The motions have been rehearsed, the arch has already fallen over three times, and the outdoor ceremony weather forecast calls for a high of 79 and mostly sunny skies. We have a beautiful cake done by Anna's mom, and tiny gnomes with leopard spots will support Rebecca's train as she walks down the aisle to a wedding soundtrack that prominently features the trumpet and/or cornet.

Everything that can be done ahead of time has been done, and all that's left is to enjoy the fruits of our labour (especially grapes, fermented). Tomorrow after 5 PM, Rebecca and I will get married in the Blue Ridge Mountains, just 364 days after I proposed, and 6 days before Mike (of Mike and Chompy) turns 30 and likely dies.

After tomorrow, the URI! Zone and BU's house will have to slide the cats over to make room for BU's wife (and perhaps in two to three years, there will be children in the BUterus).
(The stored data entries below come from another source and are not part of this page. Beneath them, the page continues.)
(* ===== verification/RatingFlow.v ===== *)
(** * From finalized blocks to signed ratings

    [por/interactions.rs] and [por/ratings.rs] of cordial-f1r3node-adapter: the
    block-production evidence of a finalized wave or of a checkpoint window,
    its admission, and the ratings that are scored, signed and verified from
    it. *)

From S2P Require Import Prelude Types Lace Bytes Crypto Rounds PorTypes PorMath PorCommit.
From S2P Require Import PorAudit PorState FinalOutput.
From stdpp Require Import options.

(** ** [por/interactions.rs] *)

Module FinalizedInteractions.

Inductive PorInteractionError :=
  | MissingFinalLeader
  | InvalidWavelength
  | UnknownFinalLeader
  | UnknownFinalizedBlock
  | FinalizedRoundMismatch
  | Checkpoint (error : PorFinalityError)
  | RatingRound (error : PorError)
  | Admission (error : PorError).

(** [entry(..).and_modify(..).or_insert(..)]: the least block of each creator. *)
Definition keep_least (canonical_blocks : gmap NodeId BlockIdentity) (block : BlockIdentity) :
    gmap NodeId BlockIdentity :=
  <[creator block :=
      match canonical_blocks !! creator block with
      | Some canonical => if decide (ord_lt block canonical) then block else canonical
      | None => block
      end]> canonical_blocks.

Section interactions.
Context `{HO : HashOrder} `{Blake2b}.
Implicit Types (bl : Blocklace.t) (output : OrderedFinalizedOutput.t) (state : ReputationState.t).

Definition validate_finalized_rating_round bl output (opened : FinalizedRatingRound) :
    result unit PorInteractionError :=
  let? final_leader := ok_or (OrderedFinalizedOutput.anchor output) MissingFinalLeader in
  bail InvalidWavelength when OrderedFinalizedOutput.wavelength output = 0%N;
  let? leader_round := ok_or (Round.depth bl final_leader) UnknownFinalLeader in
  let? finalized_wave := ok_or (Wave.wave_of_round leader_round
    (OrderedFinalizedOutput.wavelength output)) InvalidWavelength in
  let? expected_rating_round :=
    map_err RatingRound (Ratings.rating_round_from_finalized_wave finalized_wave) in
  bail FinalizedRoundMismatch
    when finalized_wave ≠ opened_wave opened ∨ expected_rating_round ≠ rating_round_of opened;
  Ok tt.

(** One iteration of the selection of a wave's blocks. *)
Definition select_wave_block bl output (opened : FinalizedRatingRound) (rater : NodeId)
    (canonical_blocks : gmap NodeId BlockIdentity) (block : BlockIdentity) :
    result (gmap NodeId BlockIdentity) PorInteractionError :=
  let? block_round := ok_or (Round.depth bl block) UnknownFinalizedBlock in
  let? block_wave := ok_or (Wave.wave_of_round block_round
    (OrderedFinalizedOutput.wavelength output)) InvalidWavelength in
  if decide (block_wave ≠ opened_wave opened ∨ creator block = rater) then Ok canonical_blocks
  else Ok (keep_least canonical_blocks block).

Definition extract_block_production_evidence bl output (opened : FinalizedRatingRound)
    (rater : NodeId) : result (list InteractionEvidence) PorInteractionError :=
  let? _ := validate_finalized_rating_round bl output opened in
  let? canonical_blocks := try_fold (select_wave_block bl output opened rater) ∅
    (OrderedFinalizedOutput.blocks output) in
  Ok (map (λ e : NodeId * BlockIdentity,
    mkInteraction (opened_wave opened) (rating_round_of opened) BlockProduction rater e.1
      (vec_to_list (content_hash e.2))) (btree_map_iter canonical_blocks)).

Definition is_active_recipient state (recipient : NodeId) : bool :=
  Interactions.state_contains state recipient && negb (ReputationState.is_ejected state recipient).

Definition admit_finalized_block_production_interactions bl output
    (opened : FinalizedRatingRound) (rater : NodeId) state :
    result (list Interactions.AdmittedInteraction) PorInteractionError :=
  let? evidence := extract_block_production_evidence bl output opened rater in
  try_map (λ evidence, map_err Admission (Interactions.admit_interaction_evidence evidence state))
    (filter (λ evidence, is_active_recipient state (interaction_recipient evidence) = true)
      evidence).

(** [&output.blocks[end - 16..end]]. *)
Definition checkpoint_window output (checkpoint : FinalizedPrefixCheckpoint) :
    list BlockIdentity :=
  let last := N.to_nat (prefix_len checkpoint) in
  let window_len := N.to_nat POR_FINALIZED_BLOCKS_PER_CHECKPOINT in
  take window_len (drop (last - window_len) (OrderedFinalizedOutput.blocks output)).

Definition validate_finalized_checkpoint_window bl output
    (checkpoint : FinalizedPrefixCheckpoint) : result unit PorInteractionError :=
  let? _ := map_err Checkpoint
    (PorFinality.validate_finalized_prefix_checkpoint output checkpoint) in
  let? finalized_wave :=
    map_err Checkpoint (PorFinality.finalized_wave_from_output bl output) in
  bail MissingFinalLeader when finalized_wave = None;
  try_fold (λ _ block, let? _ := ok_or (Round.depth bl block) UnknownFinalizedBlock in Ok tt) tt
    (checkpoint_window output checkpoint).

Definition extract_checkpoint_block_production_evidence bl output
    (checkpoint : FinalizedPrefixCheckpoint) (rater : NodeId) :
    result (list CheckpointInteractionEvidence) PorInteractionError :=
  let? _ := validate_finalized_checkpoint_window bl output checkpoint in
  let canonical_blocks := foldl (λ canonical_blocks block,
    if decide (creator block = rater) then canonical_blocks
    else keep_least canonical_blocks block) ∅ (checkpoint_window output checkpoint) in
  Ok (map (λ e : NodeId * BlockIdentity,
    mkCheckpointInteraction (PorFinality.rating_source checkpoint) BlockProduction rater e.1
      (vec_to_list (content_hash e.2))) (btree_map_iter canonical_blocks)).

Definition admit_checkpoint_block_production_interactions bl output
    (checkpoint : FinalizedPrefixCheckpoint) (rater : NodeId) state :
    result (list Interactions.AdmittedCheckpointInteraction) PorInteractionError :=
  let? evidence := extract_checkpoint_block_production_evidence bl output checkpoint rater in
  try_map (λ evidence,
    map_err Admission (Interactions.admit_checkpoint_interaction_evidence evidence state))
    (filter (λ evidence, is_active_recipient state (checkpoint_recipient evidence) = true)
      evidence).

End interactions.
End FinalizedInteractions.

(** ** [por/ratings.rs] *)

(** [Secp256k1Scheme::sign]: the hash and the private key. *)
Class Secp256k1Sign := secp_sign : Hash32 → list byte → result (list byte) string.

Module SignedRatings.

Inductive PorRatingError :=
  | Interaction (error : FinalizedInteractions.PorInteractionError)
  | Protocol (error : PorError)
  | Signing (message : string)
  | InvalidSignature
  | RatingAlreadySigned.

Definition require_interaction_reference (rating : RatingRecord) : result unit PorRatingError :=
  match interaction_ref rating with
  | Some reference =>
    bail (Protocol MissingInteractionReference) when reference = []; Ok tt
  | None => Err (Protocol MissingInteractionReference)
  end.

Definition with_signature (rating : RatingRecord) (signature : list byte) : RatingRecord :=
  mkRating (rating_round rating) (rater rating) (recipient rating) (score rating) signature
    (interaction_ref rating).

Section ratings.
Context `{HO : HashOrder} `{Blake2b} `{Secp256k1}.
Implicit Types (bl : Blocklace.t) (output : OrderedFinalizedOutput.t) (state : ReputationState.t)
  (rating : RatingRecord) (config : PorConfig.t) (source : RatingSourceCheckpoint).

Definition rating_signing_hash rating : result Hash32 PorRatingError :=
  let? _ := require_interaction_reference rating in
  Ok (blake2b256 (Payload.canonical_rating_payload rating)).

Definition checkpoint_rating_signing_hash rating source : result Hash32 PorRatingError :=
  let? _ := require_interaction_reference rating in
  let? payload := map_err Protocol (Payload.canonical_checkpoint_rating_payload rating source) in
  Ok (blake2b256 payload).

Definition verify_rating_signature rating : result unit PorRatingError :=
  let? signing_hash := rating_signing_hash rating in
  if Crypto.verify signing_hash (rater rating) (rating_signature rating) then Ok tt
  else Err InvalidSignature.

Definition verify_checkpoint_rating_signature rating source : result unit PorRatingError :=
  let? signing_hash := checkpoint_rating_signing_hash rating source in
  if Crypto.verify signing_hash (rater rating) (rating_signature rating) then Ok tt
  else Err InvalidSignature.

Definition validate_signed_rating rating config : result unit PorRatingError :=
  let? _ := map_err Protocol (Ratings.validate_rating rating config) in
  verify_rating_signature rating.

Definition validate_checkpoint_signed_rating rating source config : result unit PorRatingError :=
  let? _ := map_err Protocol (Ratings.validate_rating rating config) in
  verify_checkpoint_rating_signature rating source.

Definition build_verified_rating_batch (round : N) (ratings : list RatingRecord) config :
    result RatingBatch PorRatingError :=
  let? _ := try_fold (λ _ rating, validate_signed_rating rating config) tt ratings in
  map_err Protocol (Ratings.build_rating_batch round ratings config).

Definition build_verified_checkpoint_rating_batch source (ratings : list RatingRecord) config :
    result RatingBatch PorRatingError :=
  let? _ := map_err Protocol (validate_source source) in
  let? _ := try_fold (λ _ rating, validate_checkpoint_signed_rating rating source config) tt
    ratings in
  map_err Protocol (Ratings.build_rating_batch (source_round source) ratings config).

(** ** Signing *)

Context `{Secp256k1Sign}.

Definition sign_admitted_interaction (interaction : Interactions.AdmittedInteraction) config
    (private_key : list byte) : result RatingRecord PorRatingError :=
  let evidence := Interactions.admitted_evidence interaction in
  let? score := map_err Protocol (Interactions.score_admitted_interaction interaction config) in
  let unsigned := mkRating (interaction_round evidence) (interaction_rater evidence)
    (interaction_recipient evidence) score [] (Some (evidence_ref evidence)) in
  let? signing_hash := rating_signing_hash unsigned in
  let? signature := map_err Signing (secp_sign signing_hash private_key) in
  let? rating := map_err Protocol
    (Interactions.build_rating_from_interaction interaction signature config) in
  let? _ := verify_rating_signature rating in
  Ok rating.

Definition sign_checkpoint_rating rating source config (private_key : list byte) :
    result RatingRecord PorRatingError :=
  bail RatingAlreadySigned when rating_signature rating ≠ [];
  let? signing_hash := checkpoint_rating_signing_hash rating source in
  let? signature := map_err Signing (secp_sign signing_hash private_key) in
  let rating := with_signature rating signature in
  let? _ := validate_checkpoint_signed_rating rating source config in
  Ok rating.

Definition build_finalized_block_production_rating_batch bl output
    (opened : FinalizedRatingRound) (rater : NodeId) state config (private_key : list byte) :
    result RatingBatch PorRatingError :=
  let? admitted := map_err Interaction
    (FinalizedInteractions.admit_finalized_block_production_interactions bl output opened rater
      state) in
  let? ratings := try_map (λ interaction, sign_admitted_interaction interaction config private_key)
    admitted in
  build_verified_rating_batch (rating_round_of opened) ratings config.

(** The rating of one admitted checkpoint interaction, before it is signed. *)
Definition checkpoint_rating (interaction : Interactions.AdmittedCheckpointInteraction) source
    config : result RatingRecord PorRatingError :=
  let evidence := Interactions.admitted_checkpoint_evidence interaction in
  let? score := map_err Protocol
    (Interactions.score_admitted_checkpoint_interaction interaction config) in
  Ok (mkRating (source_round source) (checkpoint_rater evidence) (checkpoint_recipient evidence)
        score [] (Some (checkpoint_evidence_ref evidence))).

Definition build_finalized_checkpoint_rating_batch bl output
    (checkpoint : FinalizedPrefixCheckpoint) (rater : NodeId) state config
    (private_key : list byte) : result RatingBatch PorRatingError :=
  let source := PorFinality.rating_source checkpoint in
  let? _ := map_err Protocol (Interactions.validate_checkpoint_rater source rater state) in
  let? admitted := map_err Interaction
    (FinalizedInteractions.admit_checkpoint_block_production_interactions bl output checkpoint
      rater state) in
  let? ratings := try_map (λ interaction,
    let? rating := checkpoint_rating interaction source config in
    sign_checkpoint_rating rating source config private_key) admitted in
  build_verified_checkpoint_rating_batch source ratings config.

End ratings.
End SignedRatings.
I'm not sure how this momentous event will affect the posts on this website, but I imagine there will be a drastic reduction in the level of angst, cynicism, caustic vitriol, and misanthropic mayhem, followed by a statistically significant upswing in hugs and reviews of CDs of chicks that sing.

Until tomorrow, though, I'll be spending this evening in solitude, having a glass of pinot noir, and recalling the wonderful memories of singlehood, like the time I worked 80 hours a week for two months in 2005, the time I played World of Warcraft for 80 hours a week for two months in 2006 (honour-grinding), and the time I crashed a wedding and picked up Rachel McAdams and they made a movie about me.

Next week, I'll definitely try to post some Hawaii pictures to show you just how awesome it is where you aren't, and when full updates resume towards the end of the month, your loyal BU will be married!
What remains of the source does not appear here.